In England, the girls began the long process of adjusting to normal life, a life where grown-ups were not murderers and food did not have to be guarded. Meanwhile, Mira — unbeknownst to her daughters — had not died at Auschwitz. She had been transferred to another camp, survived, returned to Italy and was reunited with the girls’ father, who had been a prisoner of war in Africa. Gisella, too, had survived.
Together, the two mothers set about looking for Tatiana, Andra and Sergio. With help from the Red Cross and others, Mira located her daughters — who had not forgotten their names — in England. Neither had they forgotten their parents. The girls remembered them from the photo they kissed good night so many times before the war.
And so it was that in December 1946, Andra and Tatiana came home. The girls were the only children from Lingfield to be reunited with their families.
The Bucci family settled in Trieste, where Andra and Tatiana enjoyed what they describe as an entirely normal, happy life. Mira never asked them about what had happened at Auschwitz or told them much about what happened to her.
“Each person respected the other’s silence,” Andra said.
After the war, just as before, Mira gave her daughters in devotion what she lacked in money. She managed to make the typical Triestine crepes even when she didn’t have enough eggs or milk. And somehow, she found the spare change to take her girls to the opera.
Tatiana, who now lives in Belgium with her husband, has two sons. Andra, now widowed, has two daughters who live in California. Mira died in 1987 at 79, and Gisella died a few years later.

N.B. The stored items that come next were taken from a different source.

(** C32.  Every write of the persistent storage that reports success has performed its operation on
    the abstract state.  What an error leaves behind depends on the write.  A single write leaves
    the storage standing for the state before.  A failed [append_entries] leaves the database as it
    was, but the key for the next entry may be ahead of the log by up to the number of entries.  A
    failed [write_atomically] leaves the database as it was, so that the state before is what is
    opened again; the struct may keep a batch and a key that are ahead.  [append_on_prefix] is two
    writes: either the first one failed and nothing has changed, or the second one did, and
    the entries from the end of the new ones on are gone from the database. *)
Theorem persistent_writes :
  (∀ ops, writes (write_atomically ops) ops still_in_database) ∧
  (∀ e, writes (append_entry e) [AppendEntry e] still) ∧
  (∀ es, writes (append_entries es) [AppendEntries es] (key_ahead (len es))) ∧
  (∀ n, writes (set_promise n) [SetPromise n] still) ∧
  (∀ n, writes (set_accepted_round n) [SetAcceptedRound n] still) ∧
  (∀ i, writes (set_decided_idx i) [SetDecidedIndex i] still) ∧
  (∀ i, writes (set_compacted_idx i) [SetCompactedIdx i] still) ∧
  (∀ ss, writes (set_stopsign ss) [SetStopsign ss] still) ∧
  (∀ sn, writes (set_snapshot sn) [SetSnapshot sn] still) ∧
  (∀ i, writes (trim i) [Trim i] still) ∧
  (∀ from es, writes (append_on_prefix from es) [AppendOnPrefix from es]
    (λ _ v s', prefix_failed from es v s')).
Proof.
  split_and!.
  - intros ops s v. apply write_atomically_spec.
  - intros e. apply writes_one. intros s v Hrep [Hfits _]. by apply append_entry_spec.
  - intros es s v Hrep [Hfits _]. by apply append_entries_result.
  - intros n. put_value.
  - intros n. put_value.
  - intros i. put_value.
  - intros i. put_value.
  - intros ss. put_value.
  - intros sn. put_value.
  - intros i. apply writes_one. intros s v Hrep [Hfits Hlag]. apply write_one_spec; [done|].
    cbn in Hfits. replace false with (lag_after false v (Trim i)) at 1 by (cbn; apply Hlag).
    by apply shape_trim; [apply Hrep|].
  - intros from es s v Hrep [Hfits _]. by apply append_on_prefix_spec.
Qed.
(* ===== verification/Clock.v ===== *)
(** * The simulated clock of a server (crates/custom-paxos/omnipaxos/src/clock.rs)

    A clock ticks every millisecond, by a step that is off by the configured drift in a random
    direction; it notifies the deadlines it passes, and asks the master for the time every
    [sync_freq] ticks.  The random bit and the readings of the system clock are arguments.  The
    field [offset] is never read and is left out; [outgoing] is the address of the shared vector
    that the [Arc] points to. *)

From S2P Require Import Prelude Util Time Collections.

(** The mutex, the address of an [Arc<Mutex<Vec<_>>>]. *)
Definition addr := N.

Module Clock.

Record t (Ch Cs : Type) : Type := mk {
  id : N;
  master : NodeId;
  drift : Duration;
  uncertainty : Duration;
  sync_freq : N;
  logical_time : SystemTime;
  counter : N;
  deadlines : list SystemTime;
  database : gmap SystemTime Ch;
  outgoing : addr;
  timers : Cs                  (* the memory behind the channels of [database] *)
}.
#[global] Arguments mk {Ch Cs}.
#[global] Arguments id {Ch Cs}.
#[global] Arguments master {Ch Cs}.
#[global] Arguments drift {Ch Cs}.
#[global] Arguments uncertainty {Ch Cs}.
#[global] Arguments sync_freq {Ch Cs}.
#[global] Arguments logical_time {Ch Cs}.
#[global] Arguments counter {Ch Cs}.
#[global] Arguments deadlines {Ch Cs}.
#[global] Arguments database {Ch Cs}.
#[global] Arguments outgoing {Ch Cs}.
#[global] Arguments timers {Ch Cs}.
#[global] Instance settable_id {Ch} {Cs} : Settable (@id Ch Cs) := λ f r,
  mk (f (id r)) (master r) (drift r) (uncertainty r) (sync_freq r) (logical_time r) (counter r)
    (deadlines r) (database r) (outgoing r) (timers r).
#[global] Instance settable_master {Ch} {Cs} : Settable (@master Ch Cs) := λ f r,
  mk (id r) (f (master r)) (drift r) (uncertainty r) (sync_freq r) (logical_time r) (counter r)
    (deadlines r) (database r) (outgoing r) (timers r).
#[global] Instance settable_drift {Ch} {Cs} : Settable (@drift Ch Cs) := λ f r,
  mk (id r) (master r) (f (drift r)) (uncertainty r) (sync_freq r) (logical_time r) (counter r)
    (deadlines r) (database r) (outgoing r) (timers r).
#[global] Instance settable_uncertainty {Ch} {Cs} : Settable (@uncertainty Ch Cs) := λ f r,
  mk (id r) (master r) (drift r) (f (uncertainty r)) (sync_freq r) (logical_time r) (counter r)
    (deadlines r) (database r) (outgoing r) (timers r).
#[global] Instance settable_sync_freq {Ch} {Cs} : Settable (@sync_freq Ch Cs) := λ f r,
  mk (id r) (master r) (drift r) (uncertainty r) (f (sync_freq r)) (logical_time r) (counter r)
    (deadlines r) (database r) (outgoing r) (timers r).
#[global] Instance settable_logical_time {Ch} {Cs} : Settable (@logical_time Ch Cs) := λ f r,
  mk (id r) (master r) (drift r) (uncertainty r) (sync_freq r) (f (logical_time r)) (counter r)
    (deadlines r) (database r) (outgoing r) (timers r).
#[global] Instance settable_counter {Ch} {Cs} : Settable (@counter Ch Cs) := λ f r,
  mk (id r) (master r) (drift r) (uncertainty r) (sync_freq r) (logical_time r) (f (counter r))
    (deadlines r) (database r) (outgoing r) (timers r).
#[global] Instance settable_deadlines {Ch} {Cs} : Settable (@deadlines Ch Cs) := λ f r,
  mk (id r) (master r) (drift r) (uncertainty r) (sync_freq r) (logical_time r) (counter r)
    (f (deadlines r)) (database r) (outgoing r) (timers r).
#[global] Instance settable_database {Ch} {Cs} : Settable (@database Ch Cs) := λ f r,
  mk (id r) (master r) (drift r) (uncertainty r) (sync_freq r) (logical_time r) (counter r)
    (deadlines r) (f (database r)) (outgoing r) (timers r).
#[global] Instance settable_outgoing {Ch} {Cs} : Settable (@outgoing Ch Cs) := λ f r,
  mk (id r) (master r) (drift r) (uncertainty r) (sync_freq r) (logical_time r) (counter r)
    (deadlines r) (database r) (f (outgoing r)) (timers r).
#[global] Instance settable_timers {Ch} {Cs} : Settable (@timers Ch Cs) := λ f r,
  mk (id r) (master r) (drift r) (uncertainty r) (sync_freq r) (logical_time r) (counter r)
    (deadlines r) (database r) (outgoing r) (f (timers r)).

Section ops.
Context `{Build, BinaryHeap, Oneshot unit}.
Abbreviation Self := (t (chan unit) (chans unit)).

Definition new (id : N) (mas : NodeId) (drift uncertainty : Duration) (sync_freq : N)
    (outgoing : addr) (now : SystemTime) : Self := {|
  id := id; master := mas; drift := drift; uncertainty := uncertainty; sync_freq := sync_freq;
  logical_time := now; counter := 0; deadlines := []; database := ∅; outgoing := outgoing;
  timers := no_chans
|}.

Definition set_outgoing (outgoing' : addr) : M Self unit :=
  modify (λ c, c <| outgoing := outgoing' |>).

(** The body of the [while] loop, as long as there is fuel; the result are the senders that the
    loop spawned a task for. *)
Fixpoint process_deadlines_loop (fuel : nat) (fired : list (chan unit)) :
    M Self (list (chan unit)) :=
  match fuel with
  | O => ret fired
  | S fuel' =>
      let* c := gets (λ c, c) in
      if match heap_peek (λ d, d) (deadlines c) with
         | Some deadline => (deadline <? logical_time c)%Z
         | None => false
         end
      then
        let* popped := unwrap (heap_pop (λ d, d) (deadlines c)) in
        let deadline := popped.1 in
        let* _ := modify (λ c, c <| deadlines := popped.2 |>) in
        match database c !! deadline with
        | Some sender =>
            let* _ := modify (λ c, c <| database ::= delete deadline |>) in
            process_deadlines_loop fuel' (fired ++ [sender])
        | None => process_deadlines_loop fuel' fired
        end
      else ret fired
  end.
Definition process_deadlines : M Self (list (chan unit)) :=
  let* c := gets (λ c, c) in
  process_deadlines_loop (S (length (deadlines c))) [].

(** One iteration of [tick_fn]: whether to resynchronize, and the senders to fire. *)
Definition tick (gen_bool : bool) : M Self (bool * list (chan unit)) :=
  let* c := gets (λ c, c) in
  let* n := lift (wadd u32_mod (counter c) 1) in
  let* _ := modify (λ c, c <| counter := n |>) in
  let step := from_millis 1 in
  let* d := (if gen_bool then lift (duration_add step (drift c))
             else ret (duration_saturating_sub step (drift c))) in
  let* now := lift (time_add (logical_time c) d) in
  let* _ := modify (λ c, c <| logical_time := now |>) in
  let* fired := process_deadlines in
  let* c := gets (λ c, c) in
  if sync_freq c <=? counter c then
    let* _ := modify (λ c, c <| counter := 0 |>) in
    ret (true, fired)
  else ret (false, fired).
Definition election_timeout : M Self unit :=
  let* self := gets (λ s, s) in
  let* promise := zoom seq_paxos SequencePaxos.get_promise in
  let* new_leader := zoom ble
    (Ble.hb_timeout (SequencePaxos.get_state (seq_paxos self)) promise) in
  match new_leader with
  | Some new_leader => zoom seq_paxos (SequencePaxos.handle_leader new_leader)
  | None => ret tt
  end.

Definition tick : M Self unit :=
  let* timeout := zoom election_clock LogicalClock.tick_and_check_timeout in
  if timeout then election_timeout else ret tt.

Definition try_become_leader : M Self unit :=
  let* self := gets (λ s, s) in
  let my_ballot := Ble.get_current_ballot (ble self) in
  let* promise := zoom seq_paxos SequencePaxos.get_promise in
  let* n := lift (wadd u32_mod (Ballot.n promise) 1) in
  zoom seq_paxos (SequencePaxos.handle_leader (my_ballot <| Ballot.n := n |>)).

Definition set_priority (p : N) : M Self unit := zoom ble (Ble.set_priority p).

End ops.
End OmniPaxos.

(** ** Leadership *)

Section leadership.
Context {T Sn I : Type} `{Build, StorageApi.Request T, Snapshot T Sn, !Storage.t T Sn I, BinaryHeap,
  Oneshot T, Oneshot unit}.
Import OmniPaxos.

Abbreviation Replica := (SequencePaxos.t (InternalStorage.t I T)
  (Buffers.t T (chan T) (chans T)) (Clock.t (chan unit) (chans unit)) (list (Message T))
  (task T (chan T) (chan unit))).
Abbreviation Server := (OmniPaxos.t Replica).
Implicit Types s : Server.

(** The promise of a replica, as it is cached. *)
Definition promise (r : Replica) : Ballot.t :=
  StateCache.promise (InternalStorage.state_cache (SequencePaxos.internal_storage r)).

(** A replica has promised nothing, or its own ballot. *)
Definition own_promise (r : Replica) : Prop :=
  Ballot.pid (promise r) = 0 ∨ Ballot.pid (promise r) = SequencePaxos.pid r.
Definition is_leader (r : Replica) : Prop := (SequencePaxos.state r).1 = Leader.

(** The state a computation of the replica may not move: who it is, whom it has promised, and
    that it leads. *)
Definition loyal_rel (r r' : Replica) : Prop :=
  SequencePaxos.pid r' = SequencePaxos.pid r ∧
  (own_promise r → own_promise r' ∧ (is_leader r → is_leader r')).
Definition loyal {A} (m : M Replica A) : Prop := ∀ r, loyal_rel r (m r).2.

Lemma loyal_rel_refl r : loyal_rel r r.
Proof. by split. Qed.
Lemma loyal_rel_trans r1 r2 r3 : loyal_rel r1 r2 → loyal_rel r2 r3 → loyal_rel r1 r3.
Proof. intros [E12 L12] [E23 L23]. split; [congruence|tauto]. Qed.

Lemma loyal_bind {A B} (m : M Replica A) (k : A → M Replica B) :
  loyal m → (∀ a, loyal (k a)) → loyal (bind m k).
Proof.
  intros Hm Hk r. unfold bind. specialize (Hm r). destruct (m r) as [[a|f] r1]; [|done].
  eapply loyal_rel_trans; [exact Hm|apply Hk].
Qed.
Lemma loyal_pure {A} (m : M Replica A) : (∀ r, (m r).2 = r) → loyal m.
Proof. intros Hm r. rewrite Hm. apply loyal_rel_refl. Qed.
Lemma loyal_mfor {A} (l : list A) (body : A → M Replica unit) :
  (∀ x, loyal (body x)) → loyal (mfor l body).
Proof. intros Hb. induction l; cbn; [by apply loyal_pure|]. apply loyal_bind; auto. Qed.

(** What does not touch the promise and the state is loyal. *)
Lemma loyal_frame {A} (m : M Replica A) :
  (∀ r, SequencePaxos.pid (m r).2 = SequencePaxos.pid r ∧ promise (m r).2 = promise r ∧
        SequencePaxos.state (m r).2 = SequencePaxos.state r) → loyal m.
Proof.
  intros Hf r. destruct (Hf r) as (Ep & Epr & Est). split; [done|].
  unfold own_promise, is_leader. by rewrite Ep, Epr, Est.
Qed.
Lemma loyal_storage {A} (m : M (InternalStorage.t I T) A) :
  (∀ st, StateCache.promise (InternalStorage.state_cache (m st).2) =
         StateCache.promise (InternalStorage.state_cache st)) →
  loyal (zoom SequencePaxos.internal_storage m).
Proof.
  intros Hm. apply loyal_frame. intros r. unfold zoom, promise. specialize (Hm (SequencePaxos.internal_storage r)).
  destruct (m _) as [o st]. done.
Qed.

(** Operations of the storage that do not set the promise. *)
Definition same_promise {A} (m : M (InternalStorage.t I T) A) : Prop := ∀ st,
  StateCache.promise (InternalStorage.state_cache (m st).2) =
  StateCache.promise (InternalStorage.state_cache st).

Lemma same_promise_bind {A B} (m : M (InternalStorage.t I T) A) (k : A → M _ B) :
  same_promise m → (∀ a, same_promise (k a)) → same_promise (bind m k).
Proof.
  intros Hm Hk st. unfold bind. specialize (Hm st). destruct (m st) as [[a|f] st1]; [|done].
  by rewrite (Hk a st1).
Qed.
Lemma same_promise_bind_ok {A B} (m : M (InternalStorage.t I T) (StorageResult A))
    (k : A → M _ (StorageResult B)) :
  same_promise m → (∀ a, same_promise (k a)) → same_promise (bind_ok m k).
Proof. intros Hm Hk. apply same_promise_bind; [done|]. intros [a|e]; [apply Hk|done]. Qed.
Lemma same_promise_backend {A} (m : M I A) : same_promise (zoom InternalStorage.storage m).
Proof. intros st. unfold zoom. by destruct (m _). Qed.

Ltac same_promise :=
  repeat first [apply same_promise_bind_ok; [|intros ?] | apply same_promise_bind; [|intros ?]
    | apply same_promise_backend | done | case_match].

Lemma append_same_promise es : same_promise (InternalStorage.append_entries_and_get_accepted_idx es).
Proof.
  unfold InternalStorage.append_entries_and_get_accepted_idx,
    InternalStorage.append_entries_without_batching, InternalStorage.get_accepted_idx,
    InternalStorage.set_cache. apply same_promise_bind; [|intros ?; same_promise].
  intros st. unfold zoom. rewrite StateCache.append_entries_spec. done.
Qed.
Lemma flush_same_promise : same_promise InternalStorage.flush_batch.
Proof.
  unfold InternalStorage.flush_batch, InternalStorage.append_entries_without_batching,
    InternalStorage.get_accepted_idx, InternalStorage.set_cache. same_promise.
Qed.
Lemma decided_same_promise i : same_promise (InternalStorage.set_decided_idx i).
Proof. unfold InternalStorage.set_decided_idx, InternalStorage.set_cache. same_promise. Qed.
Lemma history_hash_same_promise :
  same_promise (zoom InternalStorage.storage Storage.history_hash).
Proof. apply same_promise_backend. Qed.
(* ===== verification/Proxy.v ===== *)
(** * The proxy (src/src/proxy/)

    A proxy forwards the requests of its clients to every server, counts the acknowledgements per
    history hash, and confirms a hash once a quorum of servers, the leader among them, has
    acknowledged it.

    The state is the [Proxy] together with the channels between its tasks.  An [event] is what one
    task does between two points at which it waits: the listener ([EAccept]), the handler of a
    connection ([EClientMsg], [EClientEnd], [EHandler]) and the actor of a server ([EConnect],
    [EActorWrite], [EActorRead], [EDeliver]).  The handler takes the lock of the database three
    times for one acknowledgement, so that handlers interleave there. *)

From S2P Require Import Prelude Util Time StorageApi Messages Collections Kv.

Definition NETWORK_BATCH_SIZE : N := 100.

(** ** Configuration *)

Record Nodes : Type := mkNodes { node_id : NodeId; address : string; listening_port : N }.
Record ProxyConfig : Type := mkProxyConfig {
  location : option string;
  proxy_id : N;
  listen_address : string;
  listen_port : N;
  fault_tolerance : N;
  clients : list ClientId;
  nodes : list Nodes
}.

(** ** The database of acknowledgements *)

Module ProxyDatabase.
Record t : Type := mk { db : gmap N ack_info; quorum : N }.
#[global] Instance settable_db : Settable db := λ f r, mk (f (db r)) (quorum r).
#[global] Instance settable_quorum : Settable quorum := λ f r, mk (db r) (f (quorum r)).

Definition new (q : N) : t := {| db := ∅; quorum := q |}.

Definition handle_command (command : PRCommand.t) (self : t) : option (option ack_info) * t :=
  match command with
  | PRCommand.Put key val => (None, self <| db ::= <[key := val]> |>)
  | PRCommand.Delete key => (None, self <| db ::= delete key |>)
  | PRCommand.Get key => (Some (db self !! key), self)
  end.
End ProxyDatabase.

(** ** The proxy *)

(** An acknowledgement that a handler is working on. *)
Record ack : Type := mkAck {
  ack_cmd : Command.t;
  ack_hash : N;
  ack_suspect : option (option (option string));
  ack_idx : N
}.
Definition ack_message (a : ack) : ServerMessage.t :=
  ServerMessage.Ack (ack_cmd a) (ack_hash a) (ack_suspect a) (ack_idx a).

(** Where the handler of a connection is: in [select!], forwarding a message of the client, or
    between the steps of an acknowledgement; [info] is the new counter and speculation. *)
Inductive handler : Type :=
  | Idle
  | Forwarding (todo : list N) (m : ClientMessage.t)
  | Counted (a : ack) (info : ack_info)
  | Stored (a : ack) (info : ack_info)
  | Confirming (todo : list N) (a : ack) (info : ack_info)
  | Replying (a : ack) (info : ack_info)
  | Deleting (a : ack)
  | ForwardingSignal (ts : Timestamp)
  | Stopped.

(** Where the actor of a server is. *)
Inductive actor : Type :=
  | Connecting
  | Connected
  | Delivering (m : ServerMessage.t).

(** The order in which a [HashMap] visits its keys is not specified. *)
Class KeysIter : Type := { keys_iter : gset N → list N }.
Class KeysIterLaws `{KeysIter} : Prop := { keys_iter_elements X : keys_iter X ≡ₚ elements X }.
Definition elements_iter : KeysIter := {| keys_iter := elements |}.
Lemma elements_iter_laws : @KeysIterLaws elements_iter.
Proof. by split. Qed.

Module Proxy.

Record t : Type := mk {
  config : ProxyConfig;
  db : ProxyDatabase.t;
  (* the listener: the receivers it still has, the counter, and whether the process runs *)
  server_receivers : gset N;
  counter : N;
  running : bool;
  (* the channels from the actors to the handlers, and from the handlers to the actors *)
  to_handler : gmap N (list ServerMessage.t);
  to_actor : gmap N (list ClientMessage.t);
  handlers : gmap N handler;
  actors : gmap N actor
}.
#[global] Instance settable_config : Settable config := λ f r,
  mk (f (config r)) (db r) (server_receivers r) (counter r) (running r) (to_handler r)
    (to_actor r) (handlers r) (actors r).
#[global] Instance settable_db : Settable db := λ f r,
  mk (config r) (f (db r)) (server_receivers r) (counter r) (running r) (to_handler r)
    (to_actor r) (handlers r) (actors r).
#[global] Instance settable_server_receivers : Settable server_receivers := λ f r,
  mk (config r) (db r) (f (server_receivers r)) (counter r) (running r) (to_handler r)
    (to_actor r) (handlers r) (actors r).
#[global] Instance settable_counter : Settable counter := λ f r,
  mk (config r) (db r) (server_receivers r) (f (counter r)) (running r) (to_handler r)
    (to_actor r) (handlers r) (actors r).
#[global] Instance settable_running : Settable running := λ f r,
  mk (config r) (db r) (server_receivers r) (counter r) (f (running r)) (to_handler r)
    (to_actor r) (handlers r) (actors r).
#[global] Instance settable_to_handler : Settable to_handler := λ f r,
  mk (config r) (db r) (server_receivers r) (counter r) (running r) (f (to_handler r))
    (to_actor r) (handlers r) (actors r).
#[global] Instance settable_to_actor : Settable to_actor := λ f r,
  mk (config r) (db r) (server_receivers r) (counter r) (running r) (to_handler r)
    (f (to_actor r)) (handlers r) (actors r).
#[global] Instance settable_handlers : Settable handlers := λ f r,
  mk (config r) (db r) (server_receivers r) (counter r) (running r) (to_handler r) (to_actor r)
    (f (handlers r)) (actors r).
#[global] Instance settable_actors : Settable actors := λ f r,
  mk (config r) (db r) (server_receivers r) (counter r) (running r) (to_handler r) (to_actor r)
    (handlers r) (f (actors r)).

Section ops.
Context `{Build, KeysIter}.

(** [Proxy::new] and the beginning of [run], which makes the channels and spawns the actors. *)
Definition new (config : ProxyConfig) : outcome t :=
  match wsub usize_mod (len (nodes config)) (fault_tolerance config) with
  | Panic f => Panic f
  | Val quorum =>
      let ids := N.of_nat <$> seq 0 (length (nodes config)) in
      Val {| config := config; db := ProxyDatabase.new quorum;
             server_receivers := list_to_set ids; counter := 0; running := true;
             to_handler := list_to_map ((λ i, (i, [])) <$> ids);
             to_actor := list_to_map ((λ i, (i, [])) <$> ids);
             handlers := ∅;
             actors := list_to_map ((λ i, (i, Connecting)) <$> ids) |}
  end.

(** ** Events and what can be seen of them *)

Inductive event : Type :=
  | EAccept                                          (* listener.accept() *)
  | EClientMsg (i : N) (m : ClientMessage.t)         (* reader.next(), on connection i *)
  | EClientEnd (i : N)
  | EHandler (i : N) (socket_ok : bool)              (* the handler of connection i goes on *)
  | EConnect (j : N)                                 (* the actor of server j *)
  | EActorWrite (j : N) (socket_ok : bool)
  | EActorRead (j : N) (m : option ServerMessage.t)
  | EDeliver (j : N).

Inductive label : Type :=
  | Accepted (i : N)
  | Took (i : N) (a : ack)                           (* handler i takes an acknowledgement *)
  | Forwarded (i j : N) (m : ClientMessage.t)        (* handler i sends on the channel of actor j *)
  | Confirmed (i j : N) (a : ack)
  | Replied (i : N) (m : ServerMessage.t)            (* handler i writes to its client *)
  | ReadFrom (j : N) (m : ServerMessage.t)           (* actor j reads from its server *)
  | WrittenTo (j : N) (m : ClientMessage.t).

Definition go (i : N) (h : handler) (s : t) : t := s <| handlers ::= <[i := h]> |>.

(** A handler that returns or panics drops its receiver. *)
Definition stop (i : N) (s : t) : t :=
  go i Stopped (s <| to_handler ::= delete i |>).

(** The servers that a message is fanned out to. *)
Definition servers (s : t) : list N := keys_iter (dom (to_actor s)).

(** [sender.send(m).await]: nothing happens while the channel is full. *)
Inductive sent : Type := SentOk (s : t) | SendErr | Full.
Definition send_to_actor (j : N) (m : ClientMessage.t) (s : t) : sent :=
  match to_actor s !! j with
  | None => SendErr
  | Some q => if len q <? NETWORK_BATCH_SIZE
              then SentOk (s <| to_actor ::= <[j := q ++ [m]]> |>) else Full
  end.

(** The counter and the speculation after one more acknowledgement. *)
Definition count_ack (stored : option ack_info) (suspect : option (option (option string))) :
    outcome ack_info :=
  match stored with
  | Some (counter, stored_leader_spec) =>
      match wadd usize_mod counter 1 with
      | Panic f => Panic f
      | Val n => Val (n, match stored_leader_spec with Some _ => stored_leader_spec | None => suspect end)
      end
  | None => Val (1, suspect)
  end.

(** The handler takes the next message of its server. *)
Definition receive (i : N) (s : t) : option (t * list label) :=
  match to_handler s !! i with
  | Some (serv_res :: q) =>
      let s := s <| to_handler ::= <[i := q]> |> in
      match serv_res with
      | ServerMessage.Ack cmd hash suspect last_idx =>
          let a := mkAck cmd hash suspect last_idx in
          let (r, db') := ProxyDatabase.handle_command (PRCommand.Get hash) (db s) in
          let s := s <| db := db' |> in
          match count_ack (match r with Some (Some stored) => Some stored | _ => None end) suspect with
          | Val info => Some (go i (Counted a info) s, [Took i a])
          | Panic _ => Some (stop i s, [Took i a])
          end
      | ServerMessage.StartSignal ts => Some (go i (ForwardingSignal ts) s, [])
      | _ => Some (s, [])
      end
  | _ => None
  end.

(** [run] up to the next point where the handler waits. *)
Definition handler_step (i : N) (socket_ok : bool) (s : t) : option (t * list label) :=
  match handlers s !! i with
  | Some Idle => receive i s
  | Some (Forwarding [] _) => Some (go i Idle s, [])
  | Some (Forwarding (j :: todo) m) =>
      match send_to_actor j m s with
      | SentOk s' => Some (go i (Forwarding todo m) s', [Forwarded i j m])
      | SendErr => Some (go i (Forwarding todo m) s, [])
      | Full => None
      end
  | Some (Counted a info) =>
      let (_, db') := ProxyDatabase.handle_command (PRCommand.Put (ack_hash a) info) (db s) in
      Some (go i (Stored a info) (s <| db := db' |>), [])
  | Some (Stored a info) =>
      if (ProxyDatabase.quorum (db s) <=? info.1) && bool_decide (is_Some info.2)
      then Some (go i (Confirming (servers s) a info) s, [])
      else Some (go i Idle s, [])
  | Some (Confirming (j :: todo) a info) =>
      match send_to_actor j (ClientMessage.Ack (ack_cmd a) (ack_idx a)) s with
      | SentOk s' => Some (go i (Confirming todo a info) s', [Confirmed i j a])
      | SendErr => Some (stop i s, [])
      | Full => None
      end
  | Some (Confirming [] a info) => Some (go i (Replying a info) s, [])
  | Some (Replying a info) =>
      if socket_ok then Some (go i (Deleting a) s, [Replied i (ack_message a)])
      else Some (stop i s, [])
  | Some (Deleting a) =>
      let (_, db') := ProxyDatabase.handle_command (PRCommand.Delete (ack_hash a)) (db s) in
      Some (go i Idle (s <| db := db' |>), [])
  | Some (ForwardingSignal ts) =>
      if socket_ok then Some (go i Idle s, [Replied i (ServerMessage.StartSignal ts)])
      else Some (stop i s, [])
  | Some Stopped | None => None
  end.

Definition set_actor (j : N) (a : actor) (s : t) : t := s <| actors ::= <[j := a]> |>.

(** [None]: the event cannot happen in this state. *)
Definition exec (e : event) (s : t) : option (t * list label) :=
  if negb (running s) then None else
  match e with
  | EAccept =>
      match wadd usize_mod (counter s) 1 with
      | Panic _ => Some (s <| running := false |>, [])
      | Val c =>
          let s := s <| counter := c |> in
          if bool_decide (c ∈ server_receivers s)
          then Some (go c Idle (s <| server_receivers ::= λ X, X ∖ {[c]} |>), [Accepted c])
          else (* remove(&counter).unwrap() *) Some (s <| running := false |>, [])
      end
  | EClientMsg i m =>
      match handlers s !! i with
      | Some Idle => Some (go i (Forwarding (servers s) m) s, [])
      | _ => None
      end
  | EClientEnd i =>
      match handlers s !! i with
      | Some Idle => Some (stop i s, [])
      | _ => None
      end
  | EHandler i socket_ok => handler_step i socket_ok s
  | EConnect j =>
      match actors s !! j with
      | Some Connecting => Some (set_actor j Connected s, [])
      | _ => None
      end
  | EActorWrite j socket_ok =>
      match actors s !! j, to_actor s !! j with
      | Some Connected, Some (m :: q) =>
          let s := s <| to_actor ::= <[j := q]> |> in
          if socket_ok then Some (s, [WrittenTo j m]) else Some (set_actor j Connecting s, [])
      | _, _ => None
      end
  | EActorRead j m =>
      match actors s !! j with
      | Some Connected =>
          match m with
          | Some m => Some (set_actor j (Delivering m) s, [ReadFrom j m])
          | None => Some (set_actor j Connecting s, [])
          end
      | _ => None
      end
  | EDeliver j =>
      match actors s !! j with
      | Some (Delivering m) =>
          match to_handler s !! j with
          | None => Some (set_actor j Connected s, [])
          | Some q => if len q <? NETWORK_BATCH_SIZE
                      then Some (set_actor j Connected (s <| to_handler ::= <[j := q ++ [m]]> |>), [])
                      else None
          end
      | _ => None
      end
  end.

(** A run, with the trace of its labels. *)
Inductive run (s0 : t) : list label → t → Prop :=
  | run_start : run s0 [] s0
  | run_event tr s e s' ls : run s0 tr s → exec e s = Some (s', ls) → run s0 (tr ++ ls) s'.

(** The same, for execution. *)
Fixpoint exec_all (es : list event) (s : t) : option (t * list label) :=
  match es with
  | [] => Some (s, [])
  | e :: es => '(s1, l1) ← exec e s; '(s2, l2) ← exec_all es s1; Some (s2, l1 ++ l2)
  end.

She never accepted Sergio’s fate, and until the end of her life, she believed that her son might one day come home.
For Gisella, as the title of the book about the family says, it was better not to know.
‘I don’t want to leave’
“It doesn’t get easier,” Andra said of remembering and retelling. “It gets harder because the older I get, the clearer my memory becomes.” And yet, she said, it is better to remember than to not.
Besides, Tatiana said, “our efforts are repaid.”
“Students told me that now they come back to Italy different than they were when we parted from Florence a couple of days ago,” said Camilla Brunelli, the director of the Museum of Deportation outside Florence and an organizer of the trip. “We are very lucky because we have two incredible survivors with us.”